La conducción autónoma (AD) y los sistemas avanzados de asistencia al conductor (ADAS) dependen de la detección precisa del entorno alrededor del vehículo para navegar de forma segura. Los fabricantes globales han recurrido a sensores y algoritmos avanzados para mejorar la percepción y lograr niveles de seguridad sin precedentes.
El proveedor de procesamiento de sensores de bordes TERAKI ha lanzado el último software de detección de radar que identifica con precisión objetos estáticos y en movimiento con mayor precisión y menos potencia informática. La solución de tráfico real se ejecuta en microcontroladores AURIX TC4x compatibles con ASIL-D de Infineon Technologies AG.

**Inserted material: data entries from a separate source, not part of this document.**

(* ===== verification/SolanaSdk.v ===== *)
(** * Solana transactions and the libraries that read them

    The legacy transaction of [solana_sdk] as the relayer reads it, the interface [SolanaSdk]
    of the library functions it calls (codecs, parsers, the message compiler and the two token
    programs), and the repository's own wrappers around them: the base64 encoding of
    [models/rpc/solana/mod.rs] and the token program helpers of [domain/relayer/solana/token.rs].

    Public keys, hashes and signatures are kept in their printed base58 form, which is unique;
    [Pubkey::from_str] and [Signature::from_str] then only check the text. *)

From S2P Require Import Prelude Decimal Errors Model.
Open Scope Z_scope.

(** ** The legacy transaction *)

Definition Pubkey : Type := string.
Definition Hash : Type := string.
Definition Signature : Type := string.

(** [CompiledInstruction]: [u8] indices into the account keys of the message. *)
Record CompiledInstruction := {
  ci_program_id_index : Z;
  ci_accounts : list Z;
  ci_data : list Byte.byte;
}.

Record MessageHeader := {
  mh_num_required_signatures : Z;
  mh_num_readonly_signed_accounts : Z;
  mh_num_readonly_unsigned_accounts : Z;
}.

Record Message := {
  msg_header : MessageHeader;
  msg_account_keys : list Pubkey;
  msg_recent_blockhash : Hash;
  msg_instructions : list CompiledInstruction;
}.

Record SolanaTransaction := {
  stx_signatures : list Signature;
  stx_message : Message;
}.

(** [Instruction] and [AccountMeta] before they are compiled into a message. *)
Record AccountMeta := {
  am_pubkey : Pubkey;
  am_is_signer : bool;
  am_is_writable : bool;
}.

Record Instruction := {
  ins_program_id : Pubkey;
  ins_accounts : list AccountMeta;
  ins_data : list Byte.byte;
}.

(** The account of a token program after unpacking, and its instructions: the fields and
    variants the relayer distinguishes. *)
Record TokenAccount := {
  ta_mint : Pubkey;
  ta_owner : Pubkey;
  ta_amount : Z;
  ta_is_frozen : bool;
}.

Inductive TokenInstruction : Type :=
| Transfer (amount : Z)
| TransferChecked (amount decimals : Z)
| OtherInstruction.

(** One token program: its id, and how it unpacks instructions and accounts. *)
Record TokenProgram := {
  tp_id : Pubkey;
  tp_unpack_instruction : list Byte.byte -> result string TokenInstruction;
  tp_unpack_account : list Byte.byte -> result string TokenAccount;
}.

(** ** The libraries *)

Class SolanaSdk := {
  (** The message of the parse error, if the text is not a public key or a signature. *)
  pubkey_parse_error : string -> option string;
  signature_parse_error : string -> option string;
  (** [Pubkey::default()] *)
  default_pubkey : Pubkey;

  (** [bincode] on transactions, and the standard base64 engine. *)
  bincode_serialize : SolanaTransaction -> result string (list Byte.byte);
  bincode_deserialize : list Byte.byte -> result string SolanaTransaction;
  base64_encode : list Byte.byte -> string;
  base64_decode : string -> result string (list Byte.byte);

  (** [Transaction::message_data], [Transaction::new_with_payer] *)
  message_data : Message -> list Byte.byte;
  new_with_payer : list Instruction -> Pubkey -> SolanaTransaction;

  (** [Message::is_signer], [Message::is_maybe_writable] without reserved keys *)
  is_signer : Message -> nat -> bool;
  is_maybe_writable : Message -> nat -> bool;

  spl_token : TokenProgram;
  spl_token_2022 : TokenProgram;
}.

(** What their documentation says of the codecs: decoding is the inverse of encoding. *)
Class SolanaSdkLaws `{SolanaSdk} : Prop := {
  bincode_roundtrip t b : bincode_serialize t = Ok b -> bincode_deserialize b = Ok t;
  base64_roundtrip b : base64_decode (base64_encode b) = Ok b;
}.

(** ** Token program errors *)

Module TokenError.
Inductive t : Type :=
| InvalidTokenInstruction (msg : string)
| InvalidTokenMint (msg : string)
| InvalidTokenProgram (msg : string)
| InstructionError (msg : string)
| AccountError (msg : string).
End TokenError.

Definition token_error_display (e : TokenError.t) : string :=
  match e with
  | TokenError.InvalidTokenInstruction m => "Invalid token instruction: " +:+ m
  | TokenError.InvalidTokenMint m => "Invalid token mint: " +:+ m
  | TokenError.InvalidTokenProgram m => "Invalid token program: " +:+ m
  | TokenError.InstructionError m => "Instruction error: " +:+ m
  | TokenError.AccountError m => "Account error: " +:+ m
  end.

Section Sdk.
Context `{SolanaSdk}.

Definition pubkey_from_str (s : string) : result string Pubkey :=
  match pubkey_parse_error s with Some e => Err e | None => Ok s end.

Definition signature_from_str (s : string) : result string Signature :=
  match signature_parse_error s with Some e => Err e | None => Ok s end.

(** ** [EncodedSerializedTransaction] *)

(** [TryFrom<&Transaction>], with the display of its error. *)
Definition encode_transaction (transaction : SolanaTransaction) : result string string :=
  let? serialized := result_map_err (fun e => "Failed to serialize transaction: " +:+ e)
                       (bincode_serialize transaction) in
  Ok (base64_encode serialized).

(** [TryFrom<EncodedSerializedTransaction>] *)
Definition decode_transaction (encoded : string) : result string SolanaTransaction :=
  let? tx_bytes := result_map_err (fun e => "Failed to decode base64: " +:+ e)
                     (base64_decode encoded) in
  result_map_err (fun e => "Failed to deserialize transaction: " +:+ e)
    (bincode_deserialize tx_bytes).

Lemma transaction_roundtrip `{!SolanaSdkLaws} t s :
  encode_transaction t = Ok s -> decode_transaction s = Ok t.
Proof.
  unfold encode_transaction, decode_transaction.
  destruct (bincode_serialize t) as [b|] eqn:Hb; simpl; [|done]. intros [= <-].
  by rewrite base64_roundtrip; simpl; rewrite (bincode_roundtrip _ _ Hb).
Qed.

(** ** [SolanaTokenProgram] *)

Definition is_token_program (program_id : Pubkey) : bool :=
  String.eqb program_id (tp_id spl_token) || String.eqb program_id (tp_id spl_token_2022).

Definition unpack_account (program_id : Pubkey) (data : list Byte.byte)
  : result TokenError.t TokenAccount :=
  if negb (is_token_program program_id) then
    Err (TokenError.InvalidTokenProgram ("Unknown token program: " +:+ program_id))
  else if String.eqb program_id (tp_id spl_token) then
    result_map_err (fun e => TokenError.AccountError ("Invalid token account1: " +:+ e))
      (tp_unpack_account spl_token data)
  else if String.eqb program_id (tp_id spl_token_2022) then
    result_map_err (fun e => TokenError.AccountError ("Invalid token account2: " +:+ e))
      (tp_unpack_account spl_token_2022 data)
  else Err (TokenError.InvalidTokenProgram ("Unknown token program: " +:+ program_id)).

Definition unpack_instruction (program_id : Pubkey) (data : list Byte.byte)
  : result TokenError.t TokenInstruction :=
  if negb (is_token_program program_id) then
    Err (TokenError.InvalidTokenProgram ("Unknown token program: " +:+ program_id))
  else if String.eqb program_id (tp_id spl_token) then
    result_map_err TokenError.InvalidTokenInstruction (tp_unpack_instruction spl_token data)
  else if String.eqb program_id (tp_id spl_token_2022) then
    result_map_err TokenError.InvalidTokenInstruction (tp_unpack_instruction spl_token_2022 data)
  else Err (TokenError.InvalidTokenProgram ("Unknown token program: " +:+ program_id)).
End Sdk.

"El rendimiento del sistema de radar automotriz ha aumentado dramáticamente en las últimas generaciones de productos", dijo Marco Cassol, director de marketing de productos de Infineon Automotive Microcontrollers. “El procesamiento de IA perimetral es una de las muchas innovaciones que nos ayudaron a impulsar este aumento en el rendimiento del radar. Los algoritmos de radar exclusivos de TERAKI ahora se están implementando en la nueva unidad de procesamiento paralelo de Infineon para demostrar el rendimiento del radar de próxima generación de los dispositivos AURIX TC4x de Infineon”.
"Hemos perfeccionado nuestro algoritmo para lograr más con menos", añadió Daniel Richart, CEO de TERAKI. "Con la mínima cantidad de datos, nuestras soluciones detectan y clasifican correctamente objetos estáticos y en movimiento con señales de radar, proporcionando a las aplicaciones AD y ADAS la información esencial para la conciencia situacional y la toma de decisiones. En última instancia, nuestro objetivo es garantizar la seguridad en el borde reduciendo el tiempo de inferencia y la potencia de procesamiento requerida por los dispositivos restringidos”.
A medida que el radar se convierte en el estándar de la industria para el procesamiento de señales rentable, superar las limitaciones de esta tecnología de sensores se convierte en una prioridad. Por ejemplo, la interferencia puede reducir drásticamente el rendimiento de la detección del radar, lo que provoca detecciones no válidas en situaciones difíciles con múltiples objetivos, que también exigen altos requisitos de procesamiento.
Además, la precisión requerida para clasificaciones de radar confiables implica más puntos de datos por cuadro y una resolución angular de menos de 1 grado para que tanto los objetos estáticos como los en movimiento se detecten y clasifiquen correctamente.
El enfoque de aprendizaje automático (ML) de TERAKI tiene como objetivo resolver este desafío trabajando con datos sin procesar y reduciendo el ruido, al mismo tiempo que actúa como una función cognitiva para diseccionar la información del radar, identificar objetivos en un entorno ruidoso, junto con grupos y otras interferencias, y disminuir el procesamiento. capacidad en el borde. La detección ML de TERAKI proporciona más puntos por objeto, lo que genera menos falsos positivos y mayor seguridad, especialmente en comparación con otras técnicas de procesamiento de radar como CFAR.
Portado con AURIX TC4x de Infineon, el algoritmo basado en ML de TERAKI reduce las señales de radar después de la primera Transformada Rápida de Fourier, logrando tasas de error hasta 25 veces más bajas para objetos perdidos con la misma RAM/fps. En comparación con CFAR, la clasificación tiene una precisión hasta un 20 % mayor y las detecciones válidas aumentan hasta un 15 % más.
Con este lanzamiento, TERAKI mejora la arquitectura del chipset de los dispositivos de gama alta, garantizando el rendimiento del procesamiento en tiempo real en el AURIX TC4x, lo que alivia los requisitos informáticos al consumir velocidades de bits de cuatro o cinco bits en lugar de 8 o 32 bits, sin comprometer las puntuaciones de F1. . . Esto lleva a una necesidad de hasta el doble de memoria.